茲先說明概括之謬。以女子言。有女中堯舜。巾幗英雄。賢母良妻。孝女烈婦等。各經傳中。所載甚繁。實未概括擯斥。至於小人。則有小人儒。匹夫匹婦之諒。硜硜守信之小人。學農圃之小人樊須等。亦非盡是不肖。何以下文皆加貶辭。俗解文理。既與事實逕庭。顯係未達。亦歸無詳注之失。極應研討。破除從來困惑。本刊一三一號載王教授「論語有為而言例」一文。根據經史。闢此俗解虛構。可取參考。匡正之功非尟。
惟朱注言小人謂僮僕。女子謂臣妾。劉氏正義謂「此為有家國者戒也。」又引「開國承家。小人勿用。」之言。較朱有據。然未言及女子。仍欠周密。但亦由寬反約。均有範疇而已。
近讀錢地之氏論語漢宋集解。謂「女子與婦人名稱有別。例舉各經父母夫妻之文。凡母與妻。皆曰婦人。惟閨中待字之人。則曰女子。並舉關睢淑女多例。再會朱劉二家之說。尋繹毛詩各章。如野有死麇之「有女懷春。」蝃蝀之「女子有行」等類。可信錢氏之言有徵。
女子既然如是。小人自當亦有專指。因而憶及周書無逸。曰「君子所其無逸。先知稼穡之艱難乃逸。則知小人之依。」此是君子小人舉喻。言在朝在野者。並無褒貶。次曰「相小人厥父母勤勞稼穡。厥子乃不知稼穡之艱難。乃逸乃諺。既誕。否則侮厥父母。」正義解「上言小人之身。此言小人之子。此子既不知父母之勞。恃其家富。逸豫遊戲。叛諺不恭。已是欺誕父母。若不欺誕。則輕侮其父母。」所言之小人之子。因其逸豫不孝。故斥之曰小人。論語此章小人。指據此類。
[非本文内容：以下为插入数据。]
Lemma disabled_or_no_skills_gives_empty_witness :
  autoActivationEnabled (get (meta disabled_rules) no_meta) = Some false
  /\ main Frag.re insertion_order sample_prompt sample_git_status
       disabled_rules = Ok [].
Proof.
  split; [reflexivity|].
  apply disabled_or_no_skills_gives_empty. left. reflexivity.
Defined.

Lemma malformed_trigger_is_a_non_match_witness :
  iterates insertion_order
  /\ re_search_ignorecase Frag.re "(" sample_prompt = ReError
  /\ re_match Frag.re (glob_to_regex "{a,b") "src/app.test.ts" = ReError
  /\ exists am res,
       all_matches Frag.re sample_prompt sample_git_status sample_rules = Ok am
       /\ main Frag.re insertion_order sample_prompt sample_git_status
            sample_rules = Ok res
       /\ main (quiet Frag.re) insertion_order sample_prompt sample_git_status
            sample_rules = Ok res
       /\ (forall pattern rest score,
             re_search_ignorecase Frag.re pattern sample_prompt = ReError ->
             score_patterns Frag.re (pattern :: rest) sample_prompt score
             = score_patterns Frag.re rest sample_prompt score)
       /\ (forall pattern rest file_path,
             re_match Frag.re (glob_to_regex pattern) file_path = ReError ->
             patterns_loop Frag.re (pattern :: rest) file_path
             = patterns_loop Frag.re rest file_path)
       /\ forall name sc,
            In (name, sc) (get (skills sample_rules) []) ->
            prompt_skill_matched Frag.re sample_prompt sc
              (get (meta sample_rules) no_meta) = Ok true
            \/ (exists modified_files,
                  sample_git_status = Some modified_files
                  /\ file_skill_matched Frag.re modified_files sc = true) ->
            In name am
            /\ (activation_enabled sample_rules = true ->
                (Z.of_nat (length am) <= max_skills_of sample_rules)%Z ->
                In name (map fst res)).
Proof.
  split; [exact insertion_order_iterates|].
  split; [vm_compute; reflexivity|].
  split; [vm_compute; reflexivity|].
  exact (malformed_trigger_is_a_non_match Frag.re sample_prompt
           sample_git_status sample_rules insertion_order_iterates).
Defined.

(** An exception of [re] other than [re.error] leaves the two loops. *)
Lemma score_patterns_fails (re : re_impl) (pattern : str)
    (rest : list str) (prompt : str) (score : nat) (e : exn) :
  call_search_ignorecase re pattern prompt = Fails e ->
  e <> re_error ->
  score_patterns re (pattern :: rest) prompt score = Raise e.
Proof.
  intros H He. cbn [score_patterns]. rewrite H. cbn [call_result].
  destruct e; [contradiction|reflexivity..].
Qed.

Lemma patterns_loop_fails (re : re_impl) (pattern : str)
    (rest : list str) (file_path : str) (e : exn) :
  call_match re (glob_to_regex pattern) file_path = Fails e ->
  e <> re_error ->
  patterns_loop re (pattern :: rest) file_path = Raise e.
Proof.
  intros H He. cbn [patterns_loop]. unfold path_pattern_test. rewrite H.
  cbn [call_result]. destruct e; [contradiction|reflexivity..].
Qed.

(** C9.  The engine does raise for one kind of malformed trigger entry: an
    intent pattern whose repeat count is too large makes [re.search] raise
    [OverflowError], which [except re.error] does not catch; the prompt
    scorer, [main] and the script end with it, and the sibling skill, which
    is in the result when the entry is absent or raises [re.error], is
    lost. *)
Theorem overflowing_repeat_count_stops_the_engine :
  call_search_ignorecase cpython_re "a{99999999999}" tie_prompt
  = Fails OverflowError
  /\ analyze_prompt cpython_re tie_prompt overflow_rules = Raise OverflowError
  /\ main cpython_re insertion_order tie_prompt None overflow_rules
     = Raise OverflowError
  /\ main cpython_re reverse_order tie_prompt None overflow_rules
     = Raise OverflowError
  /\ script cpython_re insertion_order
       ["skill_activator.py" : str; tie_prompt] (RulesLoaded overflow_rules)
       sample_subprocess
     = Uncaught (EngineError OverflowError)
  /\ call_search_ignorecase cpython_re "(" tie_prompt = Answers ReError
  /\ main cpython_re insertion_order tie_prompt None unbalanced_rules
     = Ok [("sibling" : str, "Prompt keywords/patterns matched" : str)]
  /\ main cpython_re insertion_order tie_prompt None
       {| skills := Some (tl (get (skills overflow_rules) []));
          meta := meta overflow_rules |}
     = Ok [("sibling" : str, "Prompt keywords/patterns matched" : str)].
Proof. repeat split; vm_compute; reflexivity. Qed.

Lemma network_is_unranked (skill_config : SkillConfig) :
  In ("network" : str, skill_config) (get (skills sample_rules) []) ->
  unranked skill_config.
Proof.
  intros [H|[H|[H|[]]]]; try discriminate H.
  injection H as <-. exact I.
Qed.

Lemma unknown_priority_ranks_as_medium_witness :
  (forall skill_config,
     In ("network" : str, skill_config) (get (skills sample_rules) []) ->
     unranked skill_config)
  /\ main Frag.re insertion_order sample_prompt sample_git_status
       (set_medium "network" sample_rules)
     = main Frag.re insertion_order sample_prompt sample_git_status
         sample_rules.
Proof.
  split; [exact network_is_unranked|].
  exact (unknown_priority_ranks_as_medium Frag.re insertion_order
           sample_prompt sample_git_status sample_rules "network"
           network_is_unranked).
Defined.

(** ** Matching on the fragment: derivatives against the language *)

Section DerivativeMatching.

Variable ceq : ascii -> ascii -> bool.

Lemma matches_nil_nullable (r : Frag.regex) (w : str) :
  Frag.matches ceq r w -> w = [] -> Frag.nullable r = true.
Proof.
  induction 1 as [ | | | | r1 r2 u v _ IH1 _ IH2 | r1 r2 u _ IH | r1 r2 u _ IH
                   | | | r u _ IH ]; intros E; try discriminate; simpl;
    try reflexivity.
  - apply app_eq_nil in E as [-> ->]. now rewrite IH1, IH2.
  - now rewrite IH.
  - rewrite IH by exact E. apply orb_true_r.
  - now apply IH.
Qed.

Lemma nullable_matches_nil (r : Frag.regex) :
  Frag.nullable r = true -> Frag.matches ceq r [].
Proof.
  induction r; simpl; intros H; try discriminate.
  - constructor.
  - apply andb_true_iff in H as [H1 H2].
    change (@nil ascii) with (@nil ascii ++ []). constructor; auto.
  - apply orb_true_iff in H as [H|H];
      [apply Frag.MAltL | apply Frag.MAltR]; auto.
  - constructor.
  - constructor. auto.
Qed.

Lemma star_cons_inv (r : Frag.regex) (c : ascii) (w : str) :
  Frag.matches ceq (Frag.Star r) (c :: w) ->
  exists u v,
    w = u ++ v /\ Frag.matches ceq r (c :: u)
    /\ Frag.matches ceq (Frag.Star r) v.
Proof.
  intros H. remember (Frag.Star r) as sr eqn:Esr.
  remember (c :: w) as s eqn:Es. revert c w Es.
  induction H as [ | | | | | | | | r0 u v Hu _ Hv IHv | ];
    try discriminate Esr; intros c w Es.
  - discriminate Es.
  - injection Esr as ->. destruct u as [|c' u]; cbn [app] in Es.
    + now apply IHv.
    + injection Es as -> <-. now exists u, v.
Qed.

Lemma deriv_sound (c : ascii) (r : Frag.regex) (w : str) :
  Frag.matches ceq (Frag.deriv ceq c r) w -> Frag.matches ceq r (c :: w).
Proof.
  revert w; induction r as [ | | a | | | r1 IH1 r2 IH2 | r1 IH1 r2 IH2
                           | r IH | r IH ]; intros w H; cbn [Frag.deriv] in H.
  - inversion H.
  - inversion H.
  - destruct (ceq a c) eqn:E; inversion H; subst. now constructor.
  - destruct (Ascii.eqb_spec c Frag.newline); inversion H; subst.
    now constructor.
  - destruct (Ascii.eqb_spec c Frag.slash); inversion H; subst.
    now constructor.
  - assert (Hcat : forall w', Frag.matches ceq
                                (Frag.Cat (Frag.deriv ceq c r1) r2) w' ->
                              Frag.matches ceq (Frag.Cat r1 r2) (c :: w')).
    { intros w' H'. inversion H'; subst.
      change (c :: u ++ v) with ((c :: u) ++ v). constructor; auto. }
    destruct (Frag.nullable r1) eqn:En; [|now apply Hcat].
    inversion H; subst; [now apply Hcat|].
    change (c :: w) with ([] ++ c :: w).
    constructor; [now apply nullable_matches_nil | auto].
  - inversion H; subst; [apply Frag.MAltL | apply Frag.MAltR]; auto.
  - inversion H; subst.
    change (c :: u ++ v) with ((c :: u) ++ v). constructor; auto.
  - constructor. auto.
Qed.

Lemma deriv_complete (c : ascii) (r : Frag.regex) (w : str) :
  Frag.matches ceq r (c :: w) -> Frag.matches ceq (Frag.deriv ceq c r) w.
Proof.
  revert w; induction r as [ | | a | | | r1 IH1 r2 IH2 | r1 IH1 r2 IH2
                           | r IH | r IH ]; intros w H; cbn [Frag.deriv].
  - inversion H.
  - inversion H.
  - inversion H; subst.
    match goal with Hc : ceq _ _ = true |- _ => rewrite Hc end. constructor.
  - inversion H; subst.
    destruct (Ascii.eqb_spec c Frag.newline); [contradiction | constructor].
  - inversion H; subst.
    destruct (Ascii.eqb_spec c Frag.slash); [contradiction | constructor].
  - inversion H as [ | | | | r1' r2' u v Hu Hv E1 E2 | | | | | ]; subst.
    destruct u as [|c' u]; cbn [app] in E2.
    + subst v. rewrite (matches_nil_nullable Hu eq_refl).
      apply Frag.MAltR. auto.
    + injection E2 as -> <-.
      assert (Hc : Frag.matches ceq (Frag.Cat (Frag.deriv ceq c r1) r2)
                     (u ++ v)) by (constructor; auto).
      destruct (Frag.nullable r1); [now apply Frag.MAltL | exact Hc].
  - inversion H; subst; [apply Frag.MAltL | apply Frag.MAltR]; auto.
  - apply star_cons_inv in H as (u & v & -> & Hu & Hv). constructor; auto.
  - inversion H; subst. auto.
Qed.

Lemma accepts_spec (r : Frag.regex) (s : str) :
  Frag.accepts ceq r s = true <-> Frag.matches ceq r s.
Proof.
  revert r; induction s as [|c s IH]; intros r; cbn [Frag.accepts].
  - split; [apply nullable_matches_nil|].
    intros H. now apply (matches_nil_nullable H).
  - rewrite IH. split; [apply deriv_sound | apply deriv_complete].
Qed.

(** [re.match] succeeds exactly when the regex matches a prefix. *)
Lemma match_prefix_spec (r : Frag.regex) (s : str) :
  Frag.match_prefix ceq r s = true
  <-> exists u v, s = u ++ v /\ Frag.matches ceq r u.
Proof.
  revert r; induction s as [|c s IH]; intros r; cbn [Frag.match_prefix].
  - rewrite orb_false_r. split.
    + intros H. exists [], []. split; [reflexivity|].
      now apply nullable_matches_nil.
    + intros (u & v & E & H). symmetry in E.
      apply app_eq_nil in E as [-> _]. now apply (matches_nil_nullable H).
  - rewrite orb_true_iff, IH. split.
    + intros [H|(u & v & -> & H)].
      * exists [], (c :: s). split; [reflexivity|].
        now apply nullable_matches_nil.
      * exists (c :: u), v. split; [reflexivity | now apply deriv_sound].
    + intros (u & v & E & H). destruct u as [|c' u]; cbn [app] in E.
      * left. now apply (matches_nil_nullable H).
      * injection E as <- ->. right. exists u, v.
        split; [reflexivity | now apply deriv_complete].
Qed.

End DerivativeMatching.

(** ** The match test of the file-context scorer *)

Lemma frag_agrees : Frag.agrees Frag.re.
Proof.
  intros pattern s. unfold Frag.re, Frag.outcome_of. cbn [re_match].
  now destruct (Frag.compile pattern).
Qed.

(** On a glob whose translation is in the fragment the test is
    [match_prefix] on the compiled translation. *)
Lemma path_pattern_test_agrees (re : re_module) (pattern file_path : str)
    (r : Frag.regex) :
  Frag.agrees re ->
  Frag.compile (glob_to_regex pattern) = Frag.Parsed r ->
  path_pattern_test re pattern file_path
  = Ok (Frag.match_prefix Frag.ceq_exact r file_path).
Proof.
  intros Hre Hc. unfold path_pattern_test.
  cbn [documented call_match call_result].
  specialize (Hre (glob_to_regex pattern) file_path). rewrite Hc in Hre.
  rewrite Hre. now destruct (Frag.match_prefix Frag.ceq_exact r file_path).
Qed.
如是一據周書。一據毛詩。再酌朱注僮僕臣妾。及劉義有家有國者戒。皆係自己家中所屬。未涉家外。故曰難養。養者育也。供給也。乃為家翁之責。子只養而失教。則逸豫欺誕。女既長而不嫁。則生怨尤。以致家國乖戾。雖足衣食。亦不和順。而劉氏正義曰。「有家國者戒也。」語更著實。有家國者。既家翁也。宜匯此四說細味。此章之義。乃謂治家之訓。似為得之。然雖謂治家。亦非概括全家,唯指逸豫之子,及未嫁怨女而已,為破俗解,姑作斯考,聖義若何,以俟博雅。
補白:
圍爐夜話
教子弟於幼時,便當有正大光明氣象;
檢身心於平日,不可無憂勤惕厲工夫。